Turismo sostenible como base del desarrollo comunitario

CIUDAD DE MÉXICO.— Más que una actividad económica, el turismo conforma un sistema en el que confluyen diferentes actividades, como el transporte, el comercio o la industria de la construcción, y por ello puede tener impactos tanto negativos como positivos en una comunidad. Para que el turismo represente beneficios económicos y sociales hacia las comunidades locales, se tiene que desarrollar de una manera planeada y con objetivos de sostenibilidad, dijo Pricila Sosa Ferreira, rectora de la Universidad del Caribe, en el marco de 2017 Año Internacional del Turismo Sostenible para el Desarrollo.

Un ejemplo de los impactos negativos del turismo, apuntó Sosa Ferreira, es el aumento de los precios a causa de la ley de la oferta y demanda, lo cual afecta directamente a la comunidad local de un destino turístico.

La investigadora señaló, en entrevista para la Academia Mexicana de Ciencias, que una forma de generar un impacto económico positivo, a través del turismo, es propiciar cadenas productivas locales que integren a los proveedores de todos los productos y servicios que forman parte de la experiencia del turista, ya que si un destino turístico tiene sólo empresas con inversiones internacionales que importan lo que consumen, las ganancias no se quedan en el sitio, situación que no favorece el desarrollo económico de la comunidad.

En destinos internacionales, como es el caso de Cancún, en diversos estudios se ha registrado que los hoteles y las empresas prestadoras de servicios turísticos adquieren cerca del 90% de sus insumos de fuentes no locales, lo que provoca que las ganancias salgan del lugar y no signifiquen una mejora en la calidad de vida de las personas”, resaltó la especialista.

Por el contrario, si desde el principio existe planeación y gestión turística, se propicia que los abastecedores de insumos para el turismo sean locales y con ello se fortalecen las cadenas productivas. “Este es el mecanismo más seguro para generar, a partir del turismo, recursos monetarios y empleos bien remunerados para la población de una comunidad”, apuntó Pricila Sosa, a propósito del segundo de los cinco objetivos que persigue el 2017 Año Internacional del Turismo Sostenible para el Desarrollo: inclusión social, empleo y reducción de la pobreza.

Turismo sostenible

El reconocimiento institucional del problema medioambiental y su relación con el turismo se dio en 1979, cuando la Organización Mundial del Turismo (OMT) fundó el Comité Medioambiental para tratar el tema de la conservación, y en 1982 se adoptó la Declaración Conjunta sobre Turismo y Medioambiente.

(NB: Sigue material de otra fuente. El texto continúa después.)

(* ===== verification/StaticFiles.v ===== *)
(** * Static files ([run/slave/src/static_files.rs])

    From a request target to a file below a root directory: percent decoding,
    path resolution, byte ranges, responses, and the thread that streams a file
    through a bounded channel. The file system and [mime_guess] are interfaces. *)

From S2P Require Import Prelude RustStd Http Router.

Local Open Scope N_scope.

(** ** Paths: [std::path] on Unix *)

Module UnixPath.

Inductive Component :=
| RootDir
| CurDir
| ParentDir
| Normal (part : bytes).

#[export] Instance Component_eq_dec : EqDecision Component.
Proof. solve_decision. Defined.

Definition slash : byte := "/"%byte.

Definition is_absolute (p : bytes) : bool := starts_with p [slash].

(** A piece between slashes; empty pieces and inner [.] are skipped. *)
Definition piece (s : bytes) : option Component :=
  if decide (s = []) then None
  else if decide (s = str ".") then None
  else if decide (s = str "..") then Some ParentDir
  else Some (Normal s).

(** [Path::components]. Only a leading [.] of a relative path is kept. *)
Definition components (p : bytes) : list Component :=
  if is_absolute p then RootDir :: omap piece (split_char p slash)
  else
    (if decide (head (split_char p slash) = Some (str ".")) then [CurDir] else [])
    ++ omap piece (split_char p slash).

(** [Path::starts_with] compares whole components. *)
Definition path_starts_with (p base : bytes) : bool :=
  bool_decide (components base `prefix_of` components p).

(** [PathBuf::push], hence [Path::join]. *)
Definition push (p q : bytes) : bytes :=
  if is_absolute q then q
  else
    match last p with
    | Some b => if decide (b = slash) then p ++ q else p ++ slash :: q
    | None => q
    end.

End UnixPath.

Import UnixPath.

(** ** Interfaces *)

Record Metadata := mkMetadata {
  md_len : N;
  (** nanoseconds since the epoch, when the platform has modification times *)
  modified : io_result Z;
  is_dir : bool;
  is_file : bool;
}.

(** The file system during one request. *)
Class Filesystem := {
  File : Type;
  canonicalize : bytes -> io_result bytes;
  metadata : bytes -> io_result Metadata;
  fs_read : bytes -> io_result bytes;
  open : bytes -> io_result File;
  seek : File -> N -> io_result unit;
  (** [read_exact] of so many bytes at an offset *)
  read_exact : File -> N -> N -> io_result bytes;
}.

(** The media type [mime_guess] finds for a path: [type_], [subtype] and
    [essence_str]. *)
Class MimeGuess := {
  mime_type : bytes -> bytes;
  mime_subtype : bytes -> bytes;
  mime_essence : bytes -> bytes;
}.

Inductive StaticError :=
| BadRequest
| Forbidden
| MethodNotAllowed
| NotFound
| TooLarge
| RangeNotSatisfiable
| Io (e : ErrorKind).

Definition MAX_IN_MEMORY_STATIC_FILE_SIZE : N := 4 * 1024 * 1024.
Definition STREAM_CHUNK_SIZE : N := 64 * 1024.

Definition map_io_error (error : ErrorKind) : StaticError :=
  match error with
  | RustStd.NotFound => NotFound
  | PermissionDenied => Forbidden
  | e => Io e
  end.

(** ** Request targets *)

Record RequestTarget := mkRequestTarget {
  path : bytes;
  query : option bytes;
}.

Definition hex (b : byte) : option N :=
  if between 48 57 b then Some (Byte.to_N b - 48)
  else if between 97 102 b then Some (Byte.to_N b - 97 + 10)
  else if between 65 70 b then Some (Byte.to_N b - 65 + 10)
  else None.

(** The loop of [percent_decode]; [high << 4 | low] on bytes. *)
Fixpoint percent_decode (raw : bytes) : result StaticError bytes :=
  match raw with
  | [] => Ok []
  | b :: raw =>
    if decide (b = "%"%byte) then
      match raw with
      | h :: l :: raw =>
        high ← ok_or (hex h) BadRequest;
        low ← ok_or (hex l) BadRequest;
        decoded ← percent_decode raw;
        Ok (byte_of (N.lor (N.shiftl high 4) low) :: decoded)
      | _ => Err BadRequest
      end
    else decoded ← percent_decode raw; Ok (b :: decoded)
  end.

(** The loop of [relative_path] over the components. *)
Fixpoint push_components (relative : bytes) (cs : list Component) :
    result StaticError bytes :=
  match cs with
  | [] => Ok relative
  | RootDir :: cs => push_components relative cs
  | Normal part :: cs => push_components (push relative part) cs
  | CurDir :: _ | ParentDir :: _ => Err Forbidden
  end.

En 1995 la Conferencia Mundial de Turismo Sostenible, realizada en Lanzarote (Islas Canarias, España), concluyó con la presentación de la Carta del Turismo Sostenible o Declaración de Lanzarote, en la que se planteó que el turismo debe fundamentarse en tres criterios de sostenibilidad: económica, ambiental y social-cultural. En 2002, México presentó ante la OMT su propuesta de indicadores para evaluar algunos destinos turísticos del país conforme a estos criterios.

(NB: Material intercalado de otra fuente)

(* ===== verification/Listener.v ===== *)
(** * Listening sockets ([run/slave/src/listener.rs])

    Servers that listen on one address share a socket, their virtual hosts being
    told apart per request; the first of them is the default. The socket calls
    are an interface. *)

From S2P Require Import Prelude RustStd Config.

Local Open Scope N_scope.

Definition DEFAULT_BACKLOG : Z := 1024.

Record ListenerGroup := mkListenerGroup {
  address : SocketAddr;
  default_server : N;
  server_indices : list N;
}.

(** The calls on [socket2::Socket] made for a listener. *)
Class SocketApi := {
  Socket : Type;
  socket_new : SocketAddr -> io_result Socket;
  set_reuse_address : Socket -> io_result unit;
  set_reuse_port : Socket -> io_result unit;
  set_nonblocking : Socket -> io_result unit;
  bind : Socket -> SocketAddr -> io_result unit;
  listen_backlog : Socket -> Z -> io_result unit;
}.

(** One iteration of the loop of [bind_worker_listeners]. *)
Definition add_server (groups : list ListenerGroup) (server_index : N) (server : Server) :
    list ListenerGroup :=
  let push g :=
    {| address := address g; default_server := default_server g;
       server_indices := server_indices g ++ [server_index] |} in
  match list_find (fun g => address g = listen server) groups with
  | Some (index, _) => alter push index groups
  | None =>
    groups ++ [ push {| address := listen server; default_server := server_index;
                        server_indices := [] |} ]
  end.

Fixpoint add_servers (groups : list ListenerGroup) (index : N) (ss : list Server) :
    list ListenerGroup :=
  match ss with
  | [] => groups
  | s :: ss => add_servers (add_server groups index s) (index + 1) ss
  end.

Definition group_listeners (ss : list Server) : list ListenerGroup := add_servers [] 0 ss.

Section Binding.

Context {api : SocketApi}.

Record BoundListenerGroup := mkBoundListenerGroup {
  socket : Socket;
  group : ListenerGroup;
}.

Definition bind_worker_listener (address : SocketAddr) (backlog : Z) : io_result Socket :=
  if (backlog <=? 0)%Z then Err InvalidInput
  else
    socket ← socket_new address;
    _ ← set_reuse_address socket;
    _ ← set_reuse_port socket;
    _ ← set_nonblocking socket;
    _ ← bind socket address;
    _ ← listen_backlog socket backlog;
    Ok socket.

Definition bind_worker_listeners (config : Config) : io_result (list BoundListenerGroup) :=
  collect_results
    ((fun g => socket ← bind_worker_listener (address g) DEFAULT_BACKLOG;
               Ok (mkBoundListenerGroup socket g))
     <$> group_listeners (servers (http config))).

End Binding.

(** ** Specification *)

(** The positions of the servers that listen on an address. *)
Fixpoint indices_from (k : N) (a : SocketAddr) (ss : list Server) : list N :=
  match ss with
  | [] => []
  | s :: ss =>
    (if decide (listen s = a) then [k] else []) ++ indices_from (k + 1) a ss
  end.

Definition indices (a : SocketAddr) (ss : list Server) : list N := indices_from 0 a ss.

Definition group_ok (ss : list Server) (g : ListenerGroup) : Prop :=
  server_indices g = indices (address g) ss /\
  head (server_indices g) = Some (default_server g).

Definition groups_ok (ss : list Server) (gs : list ListenerGroup) : Prop :=
  NoDup (address <$> gs) /\ Forall (group_ok ss) gs /\
  Forall (fun s => listen s ∈ address <$> gs) ss.

(** ** Lemmas *)

Lemma indices_from_app k a ss s :
  indices_from k a (ss ++ [s]) =
    indices_from k a ss ++ (if decide (listen s = a) then [k + len ss] else []).
Proof.
  revert k. induction ss as [|s' ss IH]; intros k; simpl.
  - by rewrite len_nil, N.add_0_r, app_nil_r.
  - rewrite IH, <- app_assoc. do 2 f_equal. rewrite len_cons. by rewrite <- N.add_assoc.
Qed.

Lemma indices_app a ss s :
  indices a (ss ++ [s]) =
    indices a ss ++ (if decide (listen s = a) then [len ss] else []).
Proof. unfold indices. by rewrite indices_from_app. Qed.

Lemma indices_from_none k a ss :
  Forall (fun s => listen s <> a) ss -> indices_from k a ss = [].
Proof.
  intros H. revert k. induction H as [|s ss Hs _ IH]; intros k; [done|]. simpl.
  by rewrite decide_False, IH.
Qed.

Lemma add_servers_app gs k ss s :
  add_servers gs k (ss ++ [s]) = add_server (add_servers gs k ss) (k + len ss) s.
Proof.
  revert gs k. induction ss as [|s' ss IH]; intros gs k; simpl.
  - by rewrite len_nil, N.add_0_r.
  - rewrite IH, len_cons. f_equal. lia.
Qed.

Lemma fmap_alter_address f i (gs : list ListenerGroup) :
  (forall g, address (f g) = address g) -> address <$> alter f i gs = address <$> gs.
Proof.
  intros Hf. revert i. induction gs as [|g gs IH]; intros i; [done|].
  destruct i; simpl; rewrite ?Hf; [done|]. f_equal. apply IH.
Qed.

(** A group for another address is unaffected by the next server. *)
Lemma group_ok_other ss s g :
  listen s <> address g -> group_ok ss g -> group_ok (ss ++ [s]) g.
Proof.
  intros Hne [Hi Hd]. split; [|done]. rewrite indices_app, decide_False by done.
  by rewrite app_nil_r.
Qed.

Lemma add_server_ok ss gs s :
  groups_ok ss gs -> groups_ok (ss ++ [s]) (add_server gs (len ss) s).
Proof.
  intros (Hnd & Hok & Hcov). unfold add_server.
  destruct (list_find _ gs) as [[i g]|] eqn:E.
  - apply list_find_Some in E as (Hi & Ha & _). split_and!.
    + by rewrite fmap_alter_address.
    + apply Forall_lookup. intros j g' Hj. rewrite Forall_lookup in Hok.
      destruct (decide (j = i)) as [->|Hne].
      * rewrite list_lookup_alter_eq, Hi in Hj. injection Hj as <-.
        destruct (Hok i g Hi) as [Hg Hd]. split; simpl.
        -- by rewrite indices_app, decide_True, Hg by done.
        -- by destruct (server_indices g).
      * rewrite list_lookup_alter_ne in Hj by done. apply group_ok_other; [|eauto].
        intros Heq. apply Hne. apply (NoDup_lookup _ _ _ (listen s) Hnd);
          rewrite list_lookup_fmap; [rewrite Hj; simpl; congruence|rewrite Hi; simpl; congruence].
    + rewrite fmap_alter_address by done. apply Forall_app. split; [done|].
      constructor; [|done]. rewrite <- Ha. apply list_elem_of_fmap_2.
      by eapply list_elem_of_lookup_2.
  - apply list_find_None in E.
    assert (Hnew : listen s ∉ address <$> gs).
    { intros (g & Hg & Hin)%list_elem_of_fmap. rewrite Forall_forall in E.
      by apply (E g Hin). }
    unfold groups_ok. rewrite fmap_app. split_and!.
    + apply NoDup_app. split_and!; [done| |apply NoDup_singleton].
      intros a Hin ->%list_elem_of_singleton. done.
    + apply Forall_app. split.
      * rewrite Forall_forall in *. intros g Hg. apply group_ok_other; [|by apply Hok].
        intros Heq. by apply (E g Hg).
      * constructor; [|done]. split; [|done]. simpl.
        rewrite indices_app, decide_True by done. unfold indices.
        rewrite indices_from_none; [done|]. rewrite Forall_forall in *.
        intros s' Hs' Heq. apply Hnew. rewrite <- Heq. by apply Hcov.
    + apply Forall_app. split.
      * eapply Forall_impl; [exact Hcov|]. intros s' Hs'. simpl in Hs'. set_solver.
      * constructor; [|done]. simpl. set_solver.
Qed.

Lemma group_listeners_ok ss : groups_ok ss (group_listeners ss).
Proof.
  unfold group_listeners. induction ss as [|s ss IH] using rev_ind.
  - split_and!; constructor.
  - rewrite add_servers_app. by apply add_server_ok.
Qed.

(** What is bound is what the configuration groups. *)
Lemma bound_groups `{SocketApi} config bound :
  bind_worker_listeners config = Ok bound ->
  group <$> bound = group_listeners (servers (http config)).
Proof.
  intros Hb%collect_fmap_Forall2.
  induction Hb as [|g b gs bs Hg Hgs IH]; [done|]. rewrite fmap_cons, IH. f_equal.
  apply bind_ok in Hg as (s & _ & Hg). by injection Hg as <-.
Qed.

(** ** Properties *)

(** Virtual hosting: binding the listeners of a configuration gives one socket
    per distinct address; each group holds exactly the servers that listen on
    its address, in the order of the configuration, and its default is the first
    of them; every server is in the group of its address. *)
Theorem bind_worker_listeners_correct `{SocketApi} config bound :
  bind_worker_listeners config = Ok bound ->
  let ss := servers (http config) in
  let gs := group <$> bound in
  NoDup (address <$> gs) /\
  Forall (fun g => server_indices g = indices (address g) ss /\
                   head (server_indices g) = Some (default_server g)) gs /\
  Forall (fun s => listen s ∈ address <$> gs) ss.
Proof.
  intros Hb ss gs. assert (gs = group_listeners ss) as ->; [|apply group_listeners_ok].
  by apply bound_groups.
Qed.

#[local] Instance example_api : SocketApi := {
  Socket := N;
  socket_new a := Ok 3;
  set_reuse_address _ := Ok tt;
  set_reuse_port _ := Ok tt;
  set_nonblocking _ := Ok tt;
  bind _ _ := Ok tt;
  listen_backlog _ _ := Ok tt;
}.

Definition example_config : Config :=
  let server name port := mkServer (Some (str name)) [] (SocketAddrV4 0 port) None in
  let c := default_config None in
  mkConfig (mkHttpConfig [server "a"%string 80; server "b"%string 81; server "c"%string 80])
    (runtime c) (worker_count c) (worker c) (proxy c) (dns c) (upstream_groups c).

Lemma bind_worker_listeners_correct_witness :
  exists bound, bind_worker_listeners example_config = Ok bound /\
    Forall (fun g => head (server_indices g) = Some (default_server g)) (group <$> bound) /\
    server_indices <$> (group <$> bound) = [[0; 2]; [1]].
Proof.
  destruct (bind_worker_listeners example_config) as [bound|e] eqn:E;
    [|vm_compute in E; discriminate E].
  destruct (bind_worker_listeners_correct _ _ E) as (_ & Hf & _).
  exists bound. split_and!; [done| |].
  - eapply Forall_impl; [exact Hf|]. by intros g [].
  - vm_compute in E. injection E as <-. reflexivity.
Defined.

El turismo sostenible puede ser entendido, de acuerdo con Sosa Ferreira, como un modelo de desarrollo, que, si bien supone una economía de libre mercado, tiene objetivos igual de relevantes acerca del respeto a la cultura local y la conservación de los recursos naturales. Y sólo si contemplan las tres dimensiones de la sostenibilidad, la actividad turística es viable a mediano y largo plazo.

Para que un destino turístico cumpla con los criterios de sostenibilidad, se requiere planeación y gestión, lo que implica evaluar la llamada capacidad de carga turística, que implica el uso de los recursos naturales sin afectar sus funciones esenciales y su capacidad de restauración; y que los impactos sociales y económicas del destino se maximicen si son positivos y se eviten si son negativos, buscando además una experiencia satisfactoria para el turista”, explicó Sosa.

De lo contrario, explicó la investigadora, disminuyen las posibilidades de continuar con el turismo, ya sea por el agotamiento de los recursos o por los impactos económicos negativos que se presentan en las comunidades, “y, sobre todo, porque el turismo no es un fin en sí mismo, sino un medio para el desarrollo”.

Desde la perspectiva de la competitividad turística, a nivel internacional, México basa su potencial en los recursos naturales y el patrimonio cultural, así como su infraestructura. Pero en la mayoría de los casos no existe una planeación del turismo, o esta no se respeta; además, no se cumple la legislación ambiental y las localidades no tienen mejoras en la calidad de vida, observó Pricila Sosa.

Por ello, trabajar desde una perspectiva de sustentabilidad nos compete a todos: legisladores, formadores de personal especializado en turismo, empresas, turistas, y comunidades receptoras del turismo”. (Academia Mexicana de Ciencias).